Sunday, May 29, 2011

Converting a Probablity Matrix into a set of Linear Equations in R

This entry was from another blog entry of mine but I have migrated it over to this blog as I find that it is relevant to something that I am working on for eCommerce capacity analysis where probability matrices might work out very nicely.

The case study that I have started working on is in Chapter 8: Case Study IV: An E-Business Service.

The author provides us with a Customer Behavior Model Graph of a website:



From this graph we can create a set of linear equations that describes the number of visits to each page of the system presented in the CBMG (seen above). Taking a closer look at the graph we can see that there are probabilities of transitioning between one page to another. For example, the probability of moving from the Home Page (h) to the Login (g) is Phg. The probability of moving from the Login (g) page to the Search (s) page is Psg.

Using these probabilities we can create a set of linear equations to describe the number of visits to each page in the system based upon the number of visits into the entry of the system. In this case, there is only one way into the system and that is via the Entry (e) page.

We can look at the graph and manually derive the linear equations. For example, we can easily see that Vh = Peh*Ve. We can also see that Vg = Phg*Vh + Psg*Vs + Pvg*Vv. Doing this we eventually come up with eight linear equations that we can then solve. (The equations are listed on page 208 of Performance by Design: Computer Capacity Planning By Example).

The authors of the book provide us with all the probabilities in the form of a Matrix of Transition Probabilities on page 209. Here is that matrix:


                       (e)     (h)   (s)   (v)   (g)   (c)   (b)   (x)

Entry (e) 0 1 0 0 0 0 0 0
Home (h) 0 0 0.7 0 0.1 0 0 0.2
Search (s) 0 0 0.4 0.2 0.15 0 0 0.25
View Bids (v) 0 0 0 0 0.65 0 0 0.35
Login (g) 0 0 0 0 0 0.3 0.6 0.1
Create Auction (c) 0 0 0 0 0 0 0 1
Place Bid (b) 0 0 0 0 0 0 0 1
Exit (x) 0 0 0 0 0 0 0 0


So we can take those values found in the transition matrix and eventually gonkulate all the visits to each page. Although the transition matrix is provided by the author it is easy enough to re-create this matrix from web logs for a site.

There's bound to be a way of backing the transition matrix into the set of linear equations that can easily be solved in R (or any other method that can solve linear equations).

This is how I backed out the equations by hand. I know that the transition matrix has from "from" pages down the rows and the "to" along the columns. So for example, if I wanted to figure out the equation for the Vs I would work down the column and use the coefficients of the transition matrix as multipliers for the V variables.

For example, with the 3rd column with solving for Vs:

The third column of the transition matrix is:


   (s)

(e) 0
(h) 0.7
(s) 0.4
(v) 0
(g) 0
(c) 0
(b) 0
(x) 0


So to solve for Vs:

Vs = 0*Ve + 0.7*Vh + 0.4Vs + 0*Vv + 0*Vg + 0*Vc + 0*Vb + 0*Vx

Notice that we have a Vs on both sides of the equal sign. This corresponds to the loop on the Search node.

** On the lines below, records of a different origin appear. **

Lemma list_cases {T} (l : list T) : l = [] \/ exists x l', l = x :: l'.
Proof. destruct l as [|x l']; eauto. Qed.

(** **** One reload
    The chunks [B] between [mn] and [mx] have been replaced by [B'].  [A2]
    are the chunks before [mn] on the shard [B] began with, [C1] those after
    [mx] on the shard [B] ended with: the stretch of the old index that
    [reloadRange] takes out is the one over [A2 ++ B ++ C1]. *)
Section Reload.
Variable lo : BSONObj.
Variables A1 A2 B B' C1 C2 Btl Bin : ChunkMap.
Variables kb kl : BSONObj.
Variables b0 bl : Chunk.

Local Abbreviation e1 := (cend lo A1).
Local Abbreviation mn := (cend (cend lo A1) A2).
Local Abbreviation mx := (cend (cend (cend lo A1) A2) B).
Local Abbreviation e3 := (cend (cend (cend (cend lo A1) A2) B) C1).
Local Abbreviation Dold := (A2 ++ B ++ C1).
Local Abbreviation Dnew := (A2 ++ B' ++ C1).

Hypothesis HB0 : B = (kb, b0) :: Btl.
Hypothesis HBl : B = Bin ++ [(kl, bl)].
Hypothesis HB' : B' <> [].
Hypothesis HA2 : Forall (on_shard (getShard b0)) A2.
Hypothesis HC1 : Forall (on_shard (getShard bl)) C1.
Hypothesis HA1 : last_differs A1 (getShard b0).
Hypothesis HC2 : first_differs C2 (getShard bl).
Hypothesis Hold : cchain lo (A1 ++ Dold ++ C2).
Hypothesis Hnew : cchain lo (A1 ++ Dnew ++ C2).
Hypothesis Hend : cend mn B' = mx.

Lemma old_parts :
  cchain lo A1 /\ cchain e1 A2 /\ cchain mn B /\ cchain mx C1 /\ cchain e3 C2.
Proof.
  pose proof Hold as H. rewrite <- !app_assoc in H.
  rewrite !chain_app in H. taut.
Qed.

Lemma new_parts : cchain mn B' /\ cchain e1 Dnew /\ cend e1 Dnew = e3.
Proof.
  pose proof Hnew as H. rewrite <- !app_assoc in H.
  rewrite !chain_app in H. rewrite Hend in H.
  split; [taut|]. split.
  - rewrite !chain_app. rewrite Hend. taut.
  - rewrite !end_key_app. rewrite Hend. reflexivity.
Qed.

Lemma old_stretch : cchain e1 Dold /\ cend e1 Dold = e3.
Proof.
  destruct old_parts as (_ & H2 & H3 & H4 & _). split.
  - rewrite !chain_app. taut.
  - rewrite !end_key_app. reflexivity.
Qed.

Lemma e1_le_mn : le e1 mn.
Proof. apply (chain_le_end Chunk getMin getMax). apply old_parts. Qed.

Lemma mn_lt_mx : lt mn mx.
Proof.
  apply (chain_nonempty_lt Chunk getMin getMax); [|apply old_parts].
  rewrite HB0. discriminate.
Qed.

Lemma mx_le_e3 : le mx e3.
Proof. apply (chain_le_end Chunk getMin getMax). apply old_parts. Qed.

Lemma b0_span : getMin b0 = mn /\ lt mn (getMax b0).
Proof.
  destruct old_parts as (_ & _ & H & _). rewrite HB0 in H. simpl in H.
  destruct H as (_ & Hm & Hl & _). split; auto. rewrite <- Hm. exact Hl.
Qed.

Lemma bl_span : cend mn Bin = getMin bl /\ lt (getMin bl) mx /\ mx = getMax bl.
Proof.
  destruct old_parts as (_ & _ & H & _). rewrite HBl in H |- *.
  apply chain_last in H. destruct H as (_ & Hm & Hl & He).
  rewrite He. auto.
Qed.

(** The old index, around the stretch. *)
Lemma old_index :
  coalesce (A1 ++ Dold ++ C2) = coalesce A1 ++ coalesce Dold ++ coalesce C2.
Proof.
  assert (H1 : exists k c R, Dold = (k, c) :: R /\ getShard c = getShard b0).
  { rewrite HB0. simpl app. apply uniform_head; auto. apply Shard_eq_refl. }
  assert (H2 : exists R k c, Dold = R ++ [(k, c)] /\ getShard c = getShard bl).
  { rewrite HBl.
    replace (A2 ++ (Bin ++ [(kl, bl)]) ++ C1) with (((A2 ++ Bin) ++ [(kl, bl)]) ++ C1)
      by (rewrite <- !app_assoc; reflexivity).
    apply uniform_last; auto. apply Shard_eq_refl. }
  destruct H1 as (k & c & R & E1 & S1). destruct H2 as (R' & k' & c' & E2 & S2).
  assert (H : coalesce (Dold ++ C2) = coalesce Dold ++ coalesce C2).
  { rewrite E2. apply coalesce_app_right. rewrite S2. exact HC2. }
  rewrite <- H. rewrite E1. simpl app. apply coalesce_app_left.
  rewrite S1. exact HA1.
Qed.

Lemma old_first :
  exists r0 rest, coalesce Dold = entry r0 :: rest
    /\ cr_min r0 = e1 /\ lt mn (cr_max r0).
Proof.
  destruct old_stretch as [Hc _].
  destruct (coalesce_uniform_prefix (getShard b0) e1 (A2 ++ [(kb, b0)]) (Btl ++ C1))
    as (r0 & rest & E & Hle).
  - destruct A2; discriminate.
  - apply Forall_app. split; auto. constructor; [apply Shard_eq_refl|constructor].
  - rewrite <- app_assoc. simpl app. rewrite HB0 in Hc. exact Hc.
  - rewrite <- app_assoc in E. simpl app in E. rewrite HB0.
    change (((kb, b0) :: Btl) ++ C1) with ((kb, b0) :: Btl ++ C1).
    exists r0, rest. split; [exact E|].
    apply coalesce_chain in Hc. destruct Hc as [Hc _].
    rewrite HB0 in Hc. simpl app in Hc. rewrite E in Hc. simpl in Hc.
    split; [taut|].
    rewrite end_key_app in Hle. simpl in Hle.
    eapply lt_le_trans; [apply b0_span|exact Hle].
Qed.

Lemma old_last :
  exists Init rn, coalesce Dold = Init ++ [entry rn]
    /\ lt (cr_min rn) mx /\ cr_max rn = e3.
Proof.
  destruct old_stretch as [Hc He].
  assert (E0 : Dold = (A2 ++ Bin) ++ (kl, bl) :: C1).
  { rewrite HBl. rewrite <- !app_assoc. reflexivity. }
  destruct (coalesce_uniform_suffix (getShard bl) e1 (A2 ++ Bin) ((kl, bl) :: C1))
    as (Init & rn & E & Hle & Hmax).
  - discriminate.
  - constructor; [apply Shard_eq_refl|exact HC1].
  - rewrite <- E0. exact Hc.
  - exists Init, rn. rewrite <- E0 in E, Hmax. split; [exact E|].
    split; [|rewrite Hmax; exact He].
    rewrite end_key_app in Hle. destruct bl_span as (E1 & E2 & _).
    rewrite E1 in Hle. eapply le_lt_trans; eauto.
Qed.

Lemma old_index_chain : rchain lo (coalesce (A1 ++ Dold ++ C2)).
Proof. apply coalesce_chain. exact Hold. Qed.

Lemma RA_end : rend lo (coalesce A1) = e1.
Proof. apply coalesce_chain. apply old_parts. Qed.

(** [low] and [high] in the old index. *)
Lemma old_low :
  exists k0 lowr rest, coalesce Dold = (k0, lowr) :: rest
    /\ upper_bound (coalesce (A1 ++ Dold ++ C2)) mn = length (coalesce A1)
    /\ cr_min lowr = e1.
Proof.
  destruct old_first as (r0 & rest & E & Hmin & Hlt).
  exists (cr_max r0), r0, rest. split; [exact E|]. split; [|exact Hmin].
  pose proof old_index_chain as Hc. rewrite old_index in Hc |- *.
  rewrite E in Hc |- *. unfold entry in Hc |- *. simpl app in Hc |- *.
  apply (upper_bound_in ChunkRange cr_min cr_max lo); auto.
  rewrite RA_end. apply e1_le_mn.
Qed.

Lemma old_high :
  exists Init kh highr, coalesce Dold = Init ++ [(kh, highr)]
    /\ lower_bound (coalesce (A1 ++ Dold ++ C2)) mx
       = (length (coalesce A1) + length Init)%nat
    /\ cr_max highr = e3.
Proof.
  destruct old_last as (Init & rn & E & Hlt & Hmax).
  exists Init, (cr_max rn), rn. split; [exact E|]. split; [|exact Hmax].
  pose proof old_index_chain as Hc. rewrite old_index in Hc |- *.
  rewrite E in Hc |- *. unfold entry in Hc |- *.
  replace (coalesce A1 ++ (Init ++ [(cr_max rn, rn)]) ++ coalesce C2)
    with ((coalesce A1 ++ Init) ++ (cr_max rn, rn) :: coalesce C2) in Hc |- *
    by (rewrite <- !app_assoc; reflexivity).
  rewrite <- length_app.
  apply (lower_bound_in ChunkRange cr_min cr_max lo); auto.
  - apply chain_app in Hc. destruct Hc as [_ Hc]. simpl in Hc.
    destruct Hc as (_ & Hm & _). rewrite <- Hm. exact Hlt.
  - rewrite Hmax. apply mx_le_e3.
Qed.

(** [begin] and [end] in the new chunk map. *)
Lemma Dnew_first : exists k c R, Dnew = (k, c) :: R /\ lt e1 k.
Proof.
  destruct new_parts as (_ & Hc & _).
  destruct Dnew as [|[k c] R] eqn:E.
  - apply app_eq_nil in E. destruct E as [_ E]. apply app_eq_nil in E.
    destruct E as [E _]. contradiction.
  - exists k, c, R. split; [reflexivity|]. simpl in Hc.
    destruct Hc as (-> & Hm & Hl & _). rewrite <- Hm. exact Hl.
Qed.

Lemma Dnew_last : exists R k c, Dnew = R ++ [(k, c)] /\ lt (cend e1 R) e3 /\ k = e3.
Proof.
  destruct new_parts as (_ & Hc & He).
  destruct Dnew_first as (k0 & c0 & R0 & E0 & _).
  destruct (exists_last (l := Dnew)) as (R & [k c] & E); [rewrite E0; discriminate|].
  exists R, k, c. split; [exact E|]. rewrite E in Hc, He.
  apply chain_last in Hc. destruct Hc as (Hk & Hm & Hl & He').
  rewrite He' in He. rewrite <- He, <- Hm. auto.
Qed.

Lemma new_begin : upper_bound (A1 ++ Dnew ++ C2) e1 = length A1.
Proof.
  pose proof Hnew as Hc. destruct Dnew_first as (k & c & R & E & Hlt).
  rewrite E in Hc |- *. simpl app in Hc |- *.
  apply (upper_bound_in Chunk getMin getMax lo); auto. apply le_refl.
Qed.

Lemma new_end :
  S (lower_bound (A1 ++ Dnew ++ C2) e3) = (length A1 + length Dnew)%nat.
Proof.
  pose proof Hnew as Hc. destruct Dnew_last as (R & k & c & E & Hlt & Hk).
  rewrite E in Hc |- *.
  replace (A1 ++ (R ++ [(k, c)]) ++ C2) with ((A1 ++ R) ++ (k, c) :: C2) in Hc |- *
    by (rewrite <- !app_assoc; reflexivity).
  rewrite (lower_bound_in Chunk getMin getMax lo); auto.
  - rewrite !length_app. simpl. lia.
  - rewrite end_key_app. exact Hlt.
  - left. symmetry. exact Hk.
Qed.

(** The new stretch put where the old one was. *)
Lemma new_index_chain :
  rchain lo (coalesce A1 ++ coalesce Dnew ++ coalesce C2).
Proof.
  destruct old_parts as (H1 & _ & _ & _ & H5).
  destruct new_parts as (_ & H2 & He).
  apply coalesce_chain in H1, H2, H5.
  destruct H1 as [H1 E1]. destruct H2 as [H2 E2]. destruct H5 as [H5 _].
  rewrite !chain_app. rewrite E1, E2, He. auto.
Qed.

Lemma reload_insert :
  _insertRange (coalesce A1 ++ coalesce C2) Dnew
  = coalesce A1 ++ coalesce Dnew ++ coalesce C2.
Proof.
  rewrite _insertRange_coalesce.
  apply (fold_map_set_chain ChunkRange cr_min cr_max lo). apply new_index_chain.
Qed.

(** The index over the chunks up to the end of the new stretch. *)
Lemma new_left_chain : cchain lo (A1 ++ Dnew) /\ cend lo (A1 ++ Dnew) = e3.
Proof.
  destruct old_parts as (H1 & _). destruct new_parts as (_ & H2 & He).
  rewrite chain_app, end_key_app. auto.
Qed.

Lemma G_last :
  exists P k v, coalesce (A1 ++ Dnew) = P ++ [(k, v)]
    /\ k = e3 /\ lt (rend lo P) e3.
Proof.
  destruct new_left_chain as [Hc He]. apply coalesce_chain in Hc.
  destruct Hc as [Hc He']. rewrite He in He'.
  destruct (exists_last (l := coalesce (A1 ++ Dnew))) as (P & [k v] & E).
  { apply coalesce_nonempty. destruct Dnew_first as (k & c & R & E & _).
    rewrite E. destruct A1; discriminate. }
  exists P, k, v. split; [exact E|]. rewrite E in Hc, He'.
  apply chain_last in Hc. destruct Hc as (Hk & Hm & Hl & Hend').
  rewrite Hend' in He'. rewrite <- He', <- Hm. auto.
Qed.

Lemma G_RC_chain : rchain lo (coalesce (A1 ++ Dnew) ++ coalesce C2).
Proof.
  destruct new_left_chain as [Hc He]. apply coalesce_chain in Hc.
  destruct Hc as [Hc He']. destruct old_parts as (_ & _ & _ & _ & H5).
  apply coalesce_chain in H5. rewrite chain_app, He', He. taut.
Qed.

Lemma merge_low_kept :
  coalesce (A1 ++ Dnew) = coalesce A1 ++ coalesce Dnew ->
  merge_low (coalesce A1 ++ coalesce Dnew ++ coalesce C2) mn
  = (coalesce (A1 ++ Dnew) ++ coalesce C2, Done).
Proof.
  intros E. rewrite app_assoc, <- E.
  apply merge_low_keep with (M1 := coalesce (A1 ++ Dnew)) (M2 := coalesce C2);
    [reflexivity|apply coalesce_alt|].
  destruct G_last as (P & k & v & EP & Hk & _). rewrite EP.
  assert (H : (upper_bound ((P ++ [(k, v)]) ++ coalesce C2) mn <= length P)%nat).
  { apply upper_bound_le_pos with (k := k) (v := v).
    - rewrite <- app_assoc. apply nth_error_middle.
    - rewrite Hk. eapply lt_le_trans; [apply mn_lt_mx|apply mx_le_e3]. }
  rewrite length_app. simpl. lia.
Qed.

Lemma reload_low :
  merge_low (coalesce A1 ++ coalesce Dnew ++ coalesce C2) mn
  = (coalesce (A1 ++ Dnew) ++ coalesce C2, Done).
Proof.
  destruct (list_cases A2) as [EA2|([k2 c2] & A2' & EA2)].
  - destruct (list_cases A1) as [EA1|(a1 & A1' & EA1)].
    + apply merge_low_kept. rewrite EA1. reflexivity.
    + assert (Hmn : mn = e1) by (rewrite EA2; reflexivity).
      destruct (exists_last (l := coalesce A1)) as (P & [ka a] & EP).
      { apply coalesce_nonempty. rewrite EA1. discriminate. }
      destruct (coalesce Dnew) as [|[kd d] Q] eqn:ED.
      { exfalso. revert ED. apply coalesce_nonempty.
        destruct Dnew_first as (k & c & R & E & _). rewrite E. discriminate. }
      pose proof new_index_chain as Hc. rewrite ED, EP in Hc.
      rewrite coalesce_app, ED, EP.
      replace ((P ++ [(ka, a)]) ++ ((kd, d) :: Q) ++ coalesce C2)
        with (P ++ (ka, a) :: (kd, d) :: Q ++ coalesce C2) in Hc |- *
        by (rewrite <- app_assoc; reflexivity).
      rewrite (merge_low_junction lo); auto.
      * change ((kd, d) :: Q ++ coalesce C2) with (((kd, d) :: Q) ++ coalesce C2).
        rewrite glue_app_r by discriminate. reflexivity.
      * pose proof RA_end as He. rewrite EP in He.
        change (P ++ (ka, a) :: (kd, d) :: Q ++ coalesce C2)
          with (P ++ [(ka, a)] ++ (kd, d) :: Q ++ coalesce C2) in Hc |- *.
        rewrite app_assoc in Hc |- *.
        rewrite (upper_bound_in ChunkRange cr_min cr_max lo); auto.
        -- rewrite length_app. simpl. lia.
        -- rewrite He, Hmn. apply le_refl.
        -- apply chain_app in Hc. destruct Hc as [_ Hc]. simpl in Hc.
           destruct Hc as (-> & Hm & Hl & _). rewrite He in Hm.
           rewrite Hmn, <- Hm. exact Hl.
  - apply merge_low_kept.
    assert (H : exists R, Dnew = (k2, c2) :: R /\ getShard c2 = getShard b0).
    { rewrite EA2. exists (A2' ++ B' ++ C1). split; [reflexivity|].
      pose proof HA2 as HF. rewrite EA2 in HF. inversion HF as [|? ? H1 _]; subst.
      apply Shard_eq_true. exact H1. }
    destruct H as (R & E & Hs). rewrite E. apply coalesce_app_left.
    rewrite Hs. exact HA1.
Qed.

We can drop out the variables that are multiplied by zero.

Vs = 0.7*Vh + 0.4Vs

Repeat the steps for all the columns of the transition matrix and you end up with the equations to solve for. But, most packages want the equations setup in matrix form. So, let's get all the variables on the left side of the equal sign.

Vs - 0.4Vs - 0.7*Vh

Simplifies into:

0.6Vs - 0.7*Vh

If we do this with all the equations we can finally put it into matrix form. But we can't solve it yet. We need another vector to solve with. This vector will contain the input into the system. In this case the entry into the system is into the Entry page so the vertical vector is:

(e) 1
(h) 0
(s) 0
(v) 0
(g) 0
(c) 0
(b) 0
(x) 0

If we call our first matrix that we created from the transition matrix A and our input vertical vector B, we have the classic A*B = 0 that we can solve for.

Now we get into the R solution for the above. As I was working out the algorithm to setup the problem for calling the R solve() routine it hit me how simple the solution was!

Let's call our transition matrix supplied by the authors as M.

We can take transpose of M and let's call it A.

Take A and multiply by the scalar value of -1. This is the act of moving all the variables to the left side of the equals sign.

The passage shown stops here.